Lemma iter_xO p n : Zpos (Pos.iter xO p n) = Zpos p * 2 ^ Zpos n.
Proof.
  induction n as [|n IH] using Pos.peano_ind; [simpl; lia|].
  rewrite Pos.iter_succ, Pos2Z.inj_xO, IH, Pos2Z.inj_succ, Z.pow_succ_r by lia. lia.
Qed.

Lemma digits2_iter p n : Zpos (digits2_pos (Pos.iter xO p n)) = Zpos (digits2_pos p) + Zpos n.
Proof.
  induction n as [|n IH] using Pos.peano_ind; [simpl; lia|].
  rewrite Pos.iter_succ. cbn [digits2_pos]. lia.
Qed.

(** ** Shifting and rounding *)

Lemma shr_1_m mrs : 0 ≤ shr_m mrs → shr_m (shr_1 mrs) = shr_m mrs / 2.
Proof.
  destruct mrs as [m r s]. simpl. destruct m as [|[p|p|]|p]; simpl; intros; try done.
  - rewrite Pos2Z.inj_xI. Z.div_mod_to_equations; lia.
  - rewrite Pos2Z.inj_xO. Z.div_mod_to_equations; lia.
Qed.

Lemma iter_shr_m n mrs :
  0 ≤ shr_m mrs → shr_m (iter_pos shr_1 n mrs) = shr_m mrs / 2 ^ Zpos n.
Proof.
  assert (Hdiv : ∀ a b c, 0 ≤ b → 0 ≤ c → a / 2 ^ b / 2 ^ c = a / 2 ^ (b + c)).
  { intros. rewrite Z.div_div, <-Z.pow_add_r by (try apply Z.pow_nonzero; try apply Z.pow_pos_nonneg; lia). done. }
  assert (Hpos : ∀ a b, 0 ≤ a → 0 ≤ b → 0 ≤ a / 2 ^ b).
  { intros. apply Z.div_pos; [done|]. apply Z.pow_pos_nonneg; lia. }
  assert (Htwice : ∀ n, (∀ mrs, 0 ≤ shr_m mrs → shr_m (iter_pos shr_1 n mrs) = shr_m mrs / 2 ^ Zpos n) →
    ∀ mrs, 0 ≤ shr_m mrs →
      shr_m (iter_pos shr_1 n (iter_pos shr_1 n mrs)) = shr_m mrs / 2 ^ (Zpos n + Zpos n)).
  { clear n mrs. intros n IH mrs Hm. assert (H1 : shr_m (iter_pos shr_1 n mrs) = shr_m mrs / 2 ^ Zpos n) by auto.
    rewrite IH by (rewrite H1; apply Hpos; lia). rewrite H1. apply Hdiv; lia. }
  revert mrs. induction n as [n IH|n IH|]; intros mrs Hm; simpl iter_pos.
  - assert (H1 : shr_m (shr_1 mrs) = shr_m mrs / 2 ^ 1) by (by rewrite shr_1_m).
    rewrite Htwice by (try rewrite H1; auto using Hpos with lia). rewrite H1, Hdiv by lia. do 2 f_equal. lia.
  - rewrite Htwice by done. do 2 f_equal. lia.
  - by rewrite shr_1_m.
Qed.
(* ===== verification/Types.v ===== *)
(** * Types: the data model of the runner ([src/types/])

    - [NodeId] and the [::] grammar ([node_id.rs]);
    - [MarkerSet], [TestItem] and the fixture-module records ([item.rs]);
    - [OutcomeKind], [TestOutcome] and the diagnostics they carry
      ([outcome.rs]);
    - [ExitCode], [TestTiming] and the [--maxfail] accumulator ([exit.rs]).

    A [NodeId] is its string.  [HashSet<Arc<str>>] is [gset string].  [u8] bit
    flags are [Z] with [Z.land]/[Z.lor]. *)
From S2P Require Import Prelude Text F64.

(** ** Node ids ([src/types/node_id.rs]) *)

Module NodeId.

Abbreviation t := string (only parsing).

Definition new (module_path fn_name : string) (param_id : option string) : t :=
  let s := module_path +:+ "::" +:+ fn_name in
  match param_id with
  | Some id => s +:+ "[" +:+ id +:+ "]"
  | None => s
  end.

Definition split_node_id_once (s : string) : option (string * string) := split_once "::" s.

Definition split_node_id_str (s : string) : string * list string :=
  match split_node_id_once s with
  | None => (s, [])
  | Some (file, rest) => (file, split "::" rest)
  end.

Definition module_path (id : t) : option string := fst <$> split_node_id_once id.

End NodeId.

(** A path that the [::] grammar cannot confuse: no [::] starts inside it, not
    even one that uses the colon of the separator that follows. *)
Definition clean_path (m : string) : Prop := contains "::" (m +:+ ":") = false.
(* ===== verification/Query.v ===== *)
(** * Query: the query DSL ([src/query/])

    Tokens, lexer and parser ([compile.rs]), expression trees and errors
    ([ast.rs]), resources and entries ([resource.rs]), the evaluator and the
    predicate validator ([eval.rs]) and the Python-tier test ([mod.rs]).

    Two things come from outside the sources and are parameters: the Unicode
    alphanumeric table beyond ASCII ([uni_alnum]; the ASCII part is written
    out) and the [regex] crate ([regex], [regex_new], [regex_is_match]).

    The text of a [ParseError] message is represented by its arguments
    ([parse_msg]): which format string it is and the tokens printed in it.

    The [while] loop of the lexer is [lex_step] iterated by [lex_loop]; the
    recursive descent parser takes a fuel.  Both fuels are shown to be enough
    ([lex_loop_enough], [parser_fuel_enough]), so [lex] and [parse] are the
    total functions of the sources. *)
From S2P Require Import Prelude Text.

(** ** Tokens, errors, expressions ([src/query/ast.rs]) *)

Module Token.

Inductive t :=
  | Ident (s : string)
  | Str (s : string)
  | Regex (s : string)
  | LParen | RParen | Amp | Pipe | Bang | Tilde | Eq | And | Or | Not.

#[global] Instance eq_dec : EqDecision t.
Proof. solve_decision. Defined.

End Token.

Inductive parse_msg :=
  | UnexpectedCharacter (c : char)
  | ExpectedGot (expected : Token.t) (got : option Token.t)
  | UnexpectedToken (t : Token.t)
  | ExpectedStringAfterTilde (got : option Token.t)
  | ExpectedStringAfterEq (got : option Token.t)
  | UnexpectedInArgument (got : option Token.t).

Inductive DslError :=
  | UnterminatedString (offset len : nat)
  | UnterminatedRegex (offset len : nat)
  | EmptyExpression
  | UnmatchedParen
  | MissingParens (name : string)
  | ParseError (message : parse_msg)
  | InvalidPredicate (predicate resource : string)
  | InvalidRegex (pattern reason : string).

(** ** Resources and entries ([src/query/resource.rs]) *)

Inductive ResourceKind := Tests | Fixtures | Marks | Plugins.

Definition valid_predicates (r : ResourceKind) : list string :=
  match r with
  | Tests => ["name"; "source"; "mark"; "async"; "uses"]
  | Fixtures => ["name"; "source"; "autouse"; "async"; "uses"]
  | Marks => ["name"; "used_in"]
  | Plugins => ["name"; "protocol"]
  end.

Definition resource_as_str (r : ResourceKind) : string :=
  match r with
  | Tests => "tests" | Fixtures => "fixtures" | Marks => "marks" | Plugins => "plugins"
  end.

Record QueryEntry := { fields : gmap string string }.

(** [entry.get(key)] *)
Definition entry_get (e : QueryEntry) (key : string) : option string := fields e !! key.

(** ** Python-side enrichment ([src/query/mod.rs]) *)

(** The lookup from a test's base id (the part before the first bracket) to
    its fixture names; the first entry of a base id wins.  [deps] is what the
    Python bridge answered. *)
Definition add_dep (m dep : gmap string string) : gmap string string :=
  match dep !! "test_node_id", dep !! "fixture_names" with
  | Some node_id, Some fixtures =>
      let base := default node_id (head (split "[" node_id)) in
      match m !! base with
      | Some _ => m
      | None => <[base := fixtures]> m
      end
  | _, _ => m
  end.

Definition fixture_map (deps : list (gmap string string)) : gmap string string :=
  fold_left add_dep deps ∅.
(* ===== verification/Scheduler.v ===== *)
(** * Scheduler: groups of work and the shared queue ([src/scheduler.rs])

    A [ModuleGroup] is one module and its items, a [TaskGroup] is what one
    worker task covers.  The queue is a [VecDeque] behind a mutex; every [pop]
    is atomic, so a run of the pool is a sequence of [pop]s by some worker:
    [Scheduler.drain] runs one such sequence, for any number of workers in any
    order.  The [LongestFirst]/[FailedFirst] ordering is in [Cache.v], beside
    the durations it sorts by. *)
From S2P Require Import Prelude Types.

Record ModuleGroup := mk_group {
  module_path : string;
  items : list TestItem
}.

Module TaskGroup.

Record t := mk {
  modules : list ModuleGroup;
  anchor : option string
}.

Definition single (group : ModuleGroup) : t := mk [group] None.

Definition package (anchor : string) (modules : list ModuleGroup) : t := mk modules (Some anchor).

Definition item_count (g : t) : nat := sum_list_with (λ m, length (items m)) (modules g).

Definition group_items (g : t) : list TestItem := flat_map items (modules g).

(** [self.modules[0].module_path]: indexing panics on an empty group. *)
Definition label (g : t) : option string := module_path <$> head (modules g).

End TaskGroup.

Module Scheduler.

Record t := mk { queue : list TaskGroup.t }.

Definition new (groups : list TaskGroup.t) : t := mk groups.

Definition pop (s : t) : option TaskGroup.t * t :=
  match queue s with
  | [] => (None, s)
  | g :: q => (Some g, mk q)
  end.

(** Workers claim groups: [who] is the worker that wins the lock at each
    step.  The claims, in order, and the queue they leave. *)
Fixpoint drain (who : list nat) (s : t) : list (nat * TaskGroup.t) * t :=
  match who with
  | [] => ([], s)
  | w :: who' =>
      match pop s with
      | (None, s') => ([], s')
      | (Some g, s') => let '(claims, s'') := drain who' s' in ((w, g) :: claims, s'')
      end
  end.

End Scheduler.

(** * Theorems *)

Lemma item_count_length g : TaskGroup.item_count g = length (TaskGroup.group_items g).
Proof. unfold TaskGroup.item_count, TaskGroup.group_items. by rewrite length_flat_map_sum. Qed.

Lemma drain_split who s :
  map snd (Scheduler.drain who s).1 ++ Scheduler.queue (Scheduler.drain who s).2
  = Scheduler.queue s ∧
  length (Scheduler.drain who s).1 = Nat.min (length who) (length (Scheduler.queue s)).
Proof.
  revert s. induction who as [|w who IH]; intros [q]; simpl; [done|].
  destruct q as [|g q]; simpl; [done|].
  destruct (IH (Scheduler.mk q)) as [E L].
  destruct (Scheduler.drain who (Scheduler.mk q)) as [claims s'].
  simpl in *. by rewrite E, L.
Qed.

(** However the workers race for the queue, the groups they claim are the
    first groups of the queue in insertion order, each claimed once; as soon as
    there are as many claims as groups every group has been claimed and the
    queue is empty; and the number of results a worker is waited for is the
    number of tests in the groups it claimed. *)
Theorem scheduler_claims_each_group_once who groups :
  let '(claims, s) := Scheduler.drain who (Scheduler.new groups) in
  map snd claims ++ Scheduler.queue s = groups ∧
  (length groups ≤ length who → map snd claims = groups ∧ Scheduler.pop s = (None, s)) ∧
  (∀ w, sum_list_with TaskGroup.item_count (map snd (List.filter (λ c, c.1 =? w) claims))
      = length (flat_map TaskGroup.group_items (map snd (List.filter (λ c, c.1 =? w) claims)))).
Proof.
  pose proof (drain_split who (Scheduler.new groups)) as [E L].
  destruct (Scheduler.drain who (Scheduler.new groups)) as [claims s]. simpl in *.
  split_and!; [done| |].
  - intros Hlen. assert (Scheduler.queue s = []) as Hq.
    { apply nil_length_inv. apply (f_equal length) in E.
      rewrite length_app, length_map in E. lia. }
    rewrite Hq, app_nil_r in E. split; [done|]. unfold Scheduler.pop. by rewrite Hq.
  - intros w. rewrite length_flat_map_sum.
    generalize (map snd (List.filter (λ c : nat * TaskGroup.t, c.1 =? w) claims)).
    induction l as [|g l IH]; simpl; [done|]. by rewrite IH, item_count_length.
Qed.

* * * * * * *

§ EXERCISE: Reproduce each line of the records in which the word "errors" appears.

§ WRITTEN RESPONSE:
    Tokens, lexer and parser ([compile.rs]), expression trees and errors
(** ** Tokens, errors, expressions ([src/query/ast.rs]) *)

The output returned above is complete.